▸ **INSTRUCTIONS FOR THE TASK**
Copy each line of the records below that has "Theorem" in it.

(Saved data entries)
⁂
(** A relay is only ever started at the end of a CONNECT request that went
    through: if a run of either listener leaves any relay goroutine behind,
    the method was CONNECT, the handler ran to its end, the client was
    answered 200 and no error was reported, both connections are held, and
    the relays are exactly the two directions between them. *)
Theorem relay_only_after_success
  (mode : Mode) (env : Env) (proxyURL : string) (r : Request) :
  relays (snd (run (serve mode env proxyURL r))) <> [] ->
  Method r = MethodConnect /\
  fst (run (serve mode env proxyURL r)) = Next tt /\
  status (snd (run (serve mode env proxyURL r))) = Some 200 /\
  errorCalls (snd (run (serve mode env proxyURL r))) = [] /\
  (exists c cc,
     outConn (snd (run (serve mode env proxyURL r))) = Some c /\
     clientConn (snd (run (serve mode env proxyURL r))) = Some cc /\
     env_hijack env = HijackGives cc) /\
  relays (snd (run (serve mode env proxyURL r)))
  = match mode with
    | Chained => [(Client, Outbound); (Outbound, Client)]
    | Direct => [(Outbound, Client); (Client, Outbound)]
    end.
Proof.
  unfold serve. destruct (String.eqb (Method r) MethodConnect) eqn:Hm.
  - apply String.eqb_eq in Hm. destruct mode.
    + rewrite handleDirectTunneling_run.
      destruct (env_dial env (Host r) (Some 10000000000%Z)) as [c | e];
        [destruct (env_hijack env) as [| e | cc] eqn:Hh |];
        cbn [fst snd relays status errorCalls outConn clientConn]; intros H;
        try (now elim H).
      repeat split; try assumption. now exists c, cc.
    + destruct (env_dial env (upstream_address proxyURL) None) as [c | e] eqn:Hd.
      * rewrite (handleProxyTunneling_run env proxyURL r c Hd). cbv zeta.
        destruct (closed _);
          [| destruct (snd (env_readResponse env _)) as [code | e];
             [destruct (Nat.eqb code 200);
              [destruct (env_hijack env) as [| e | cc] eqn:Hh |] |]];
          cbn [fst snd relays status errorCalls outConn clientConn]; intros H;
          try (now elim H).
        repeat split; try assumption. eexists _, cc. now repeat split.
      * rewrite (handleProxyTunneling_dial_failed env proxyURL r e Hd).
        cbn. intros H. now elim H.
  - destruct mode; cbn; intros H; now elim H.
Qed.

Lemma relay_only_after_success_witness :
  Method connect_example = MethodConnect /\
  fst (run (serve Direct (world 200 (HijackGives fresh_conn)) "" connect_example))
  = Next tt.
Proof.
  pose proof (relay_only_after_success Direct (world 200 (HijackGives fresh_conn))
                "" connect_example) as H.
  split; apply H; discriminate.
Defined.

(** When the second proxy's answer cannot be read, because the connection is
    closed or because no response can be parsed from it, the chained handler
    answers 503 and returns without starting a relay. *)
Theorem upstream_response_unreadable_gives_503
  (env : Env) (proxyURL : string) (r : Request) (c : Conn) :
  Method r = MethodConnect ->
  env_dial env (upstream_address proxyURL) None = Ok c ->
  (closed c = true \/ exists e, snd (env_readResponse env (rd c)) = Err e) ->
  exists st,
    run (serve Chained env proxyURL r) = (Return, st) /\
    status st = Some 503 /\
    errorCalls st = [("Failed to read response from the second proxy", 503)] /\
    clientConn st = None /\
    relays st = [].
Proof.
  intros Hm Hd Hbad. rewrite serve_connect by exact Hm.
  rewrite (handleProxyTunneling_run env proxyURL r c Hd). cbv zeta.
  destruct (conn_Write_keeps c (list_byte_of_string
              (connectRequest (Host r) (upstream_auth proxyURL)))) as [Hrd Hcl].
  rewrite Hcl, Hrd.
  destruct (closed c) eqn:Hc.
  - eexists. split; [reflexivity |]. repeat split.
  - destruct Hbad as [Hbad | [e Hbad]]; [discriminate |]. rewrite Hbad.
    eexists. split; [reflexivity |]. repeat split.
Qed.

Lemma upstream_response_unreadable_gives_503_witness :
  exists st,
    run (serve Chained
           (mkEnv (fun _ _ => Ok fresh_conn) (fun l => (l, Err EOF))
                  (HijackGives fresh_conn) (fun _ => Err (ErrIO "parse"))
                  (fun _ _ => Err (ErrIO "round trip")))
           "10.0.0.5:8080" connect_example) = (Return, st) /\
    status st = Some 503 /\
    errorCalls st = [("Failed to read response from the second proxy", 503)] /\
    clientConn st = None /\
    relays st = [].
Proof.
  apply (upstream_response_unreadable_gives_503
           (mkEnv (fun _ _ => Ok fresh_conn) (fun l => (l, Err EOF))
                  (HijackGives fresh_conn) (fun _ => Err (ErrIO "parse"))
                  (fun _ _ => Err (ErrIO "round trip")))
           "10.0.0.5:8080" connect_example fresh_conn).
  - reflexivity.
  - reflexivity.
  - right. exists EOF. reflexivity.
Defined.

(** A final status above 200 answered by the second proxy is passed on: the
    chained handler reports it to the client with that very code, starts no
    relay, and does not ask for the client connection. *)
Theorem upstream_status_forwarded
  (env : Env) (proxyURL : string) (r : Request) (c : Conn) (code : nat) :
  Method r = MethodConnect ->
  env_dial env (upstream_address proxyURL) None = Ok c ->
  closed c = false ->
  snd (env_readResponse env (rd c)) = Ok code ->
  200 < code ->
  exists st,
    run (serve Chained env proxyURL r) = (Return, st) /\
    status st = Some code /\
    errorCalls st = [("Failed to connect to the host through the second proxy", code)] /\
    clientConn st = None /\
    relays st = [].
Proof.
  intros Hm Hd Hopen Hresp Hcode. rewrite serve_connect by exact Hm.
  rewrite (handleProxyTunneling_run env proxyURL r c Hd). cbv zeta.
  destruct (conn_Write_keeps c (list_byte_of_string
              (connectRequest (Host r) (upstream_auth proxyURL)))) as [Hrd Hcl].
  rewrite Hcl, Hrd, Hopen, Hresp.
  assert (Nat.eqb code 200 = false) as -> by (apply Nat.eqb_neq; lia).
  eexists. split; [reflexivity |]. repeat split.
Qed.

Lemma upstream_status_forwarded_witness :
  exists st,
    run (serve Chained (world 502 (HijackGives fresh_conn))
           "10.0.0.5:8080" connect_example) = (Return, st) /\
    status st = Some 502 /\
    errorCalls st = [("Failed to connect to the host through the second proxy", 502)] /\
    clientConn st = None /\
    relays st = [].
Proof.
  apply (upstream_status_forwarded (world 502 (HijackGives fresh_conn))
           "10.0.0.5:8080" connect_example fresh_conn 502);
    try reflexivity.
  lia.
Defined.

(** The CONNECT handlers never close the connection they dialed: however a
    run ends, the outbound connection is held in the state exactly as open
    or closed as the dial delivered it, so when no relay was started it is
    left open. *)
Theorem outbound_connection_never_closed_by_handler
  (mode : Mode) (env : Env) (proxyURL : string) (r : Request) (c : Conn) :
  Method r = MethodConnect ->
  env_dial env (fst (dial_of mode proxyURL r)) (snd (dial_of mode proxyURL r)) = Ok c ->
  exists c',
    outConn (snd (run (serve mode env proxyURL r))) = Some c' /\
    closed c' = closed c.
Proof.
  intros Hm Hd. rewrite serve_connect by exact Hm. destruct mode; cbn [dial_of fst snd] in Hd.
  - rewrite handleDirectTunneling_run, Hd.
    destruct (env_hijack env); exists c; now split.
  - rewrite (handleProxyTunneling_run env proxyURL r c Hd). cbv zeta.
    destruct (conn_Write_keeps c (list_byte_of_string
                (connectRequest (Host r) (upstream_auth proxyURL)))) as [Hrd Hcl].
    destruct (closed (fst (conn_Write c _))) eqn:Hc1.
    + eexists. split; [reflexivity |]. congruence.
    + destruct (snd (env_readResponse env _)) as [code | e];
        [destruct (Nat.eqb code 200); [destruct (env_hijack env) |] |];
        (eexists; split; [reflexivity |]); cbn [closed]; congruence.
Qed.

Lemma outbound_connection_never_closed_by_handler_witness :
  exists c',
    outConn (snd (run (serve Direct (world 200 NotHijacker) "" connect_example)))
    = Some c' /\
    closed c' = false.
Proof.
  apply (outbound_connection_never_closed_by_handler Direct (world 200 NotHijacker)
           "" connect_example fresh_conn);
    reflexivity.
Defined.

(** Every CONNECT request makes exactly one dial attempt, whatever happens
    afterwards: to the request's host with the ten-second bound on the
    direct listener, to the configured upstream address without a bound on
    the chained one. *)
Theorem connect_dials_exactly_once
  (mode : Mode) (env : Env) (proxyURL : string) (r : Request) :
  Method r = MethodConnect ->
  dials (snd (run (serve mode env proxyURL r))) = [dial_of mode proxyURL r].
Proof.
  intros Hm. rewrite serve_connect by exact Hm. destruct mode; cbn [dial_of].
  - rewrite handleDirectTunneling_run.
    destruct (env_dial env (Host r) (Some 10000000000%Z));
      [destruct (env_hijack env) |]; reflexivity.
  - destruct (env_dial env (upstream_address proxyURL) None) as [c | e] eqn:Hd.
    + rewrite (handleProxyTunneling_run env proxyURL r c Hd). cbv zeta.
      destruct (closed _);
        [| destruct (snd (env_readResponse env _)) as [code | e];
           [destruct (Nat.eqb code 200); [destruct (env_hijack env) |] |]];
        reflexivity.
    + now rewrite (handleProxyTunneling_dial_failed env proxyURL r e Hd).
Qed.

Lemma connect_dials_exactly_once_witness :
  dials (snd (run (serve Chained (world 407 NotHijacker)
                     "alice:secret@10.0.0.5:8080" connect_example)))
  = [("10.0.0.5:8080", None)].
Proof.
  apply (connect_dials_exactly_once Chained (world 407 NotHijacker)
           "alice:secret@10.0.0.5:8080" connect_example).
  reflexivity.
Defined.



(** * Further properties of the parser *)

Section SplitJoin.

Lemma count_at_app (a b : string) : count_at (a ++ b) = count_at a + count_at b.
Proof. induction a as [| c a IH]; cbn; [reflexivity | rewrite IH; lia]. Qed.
⁂
▸ **RESULT OF THIS EXERCISE**
Theorem relay_only_after_success
Theorem upstream_response_unreadable_gives_503
Theorem upstream_status_forwarded
Theorem outbound_connection_never_closed_by_handler
Theorem connect_dials_exactly_once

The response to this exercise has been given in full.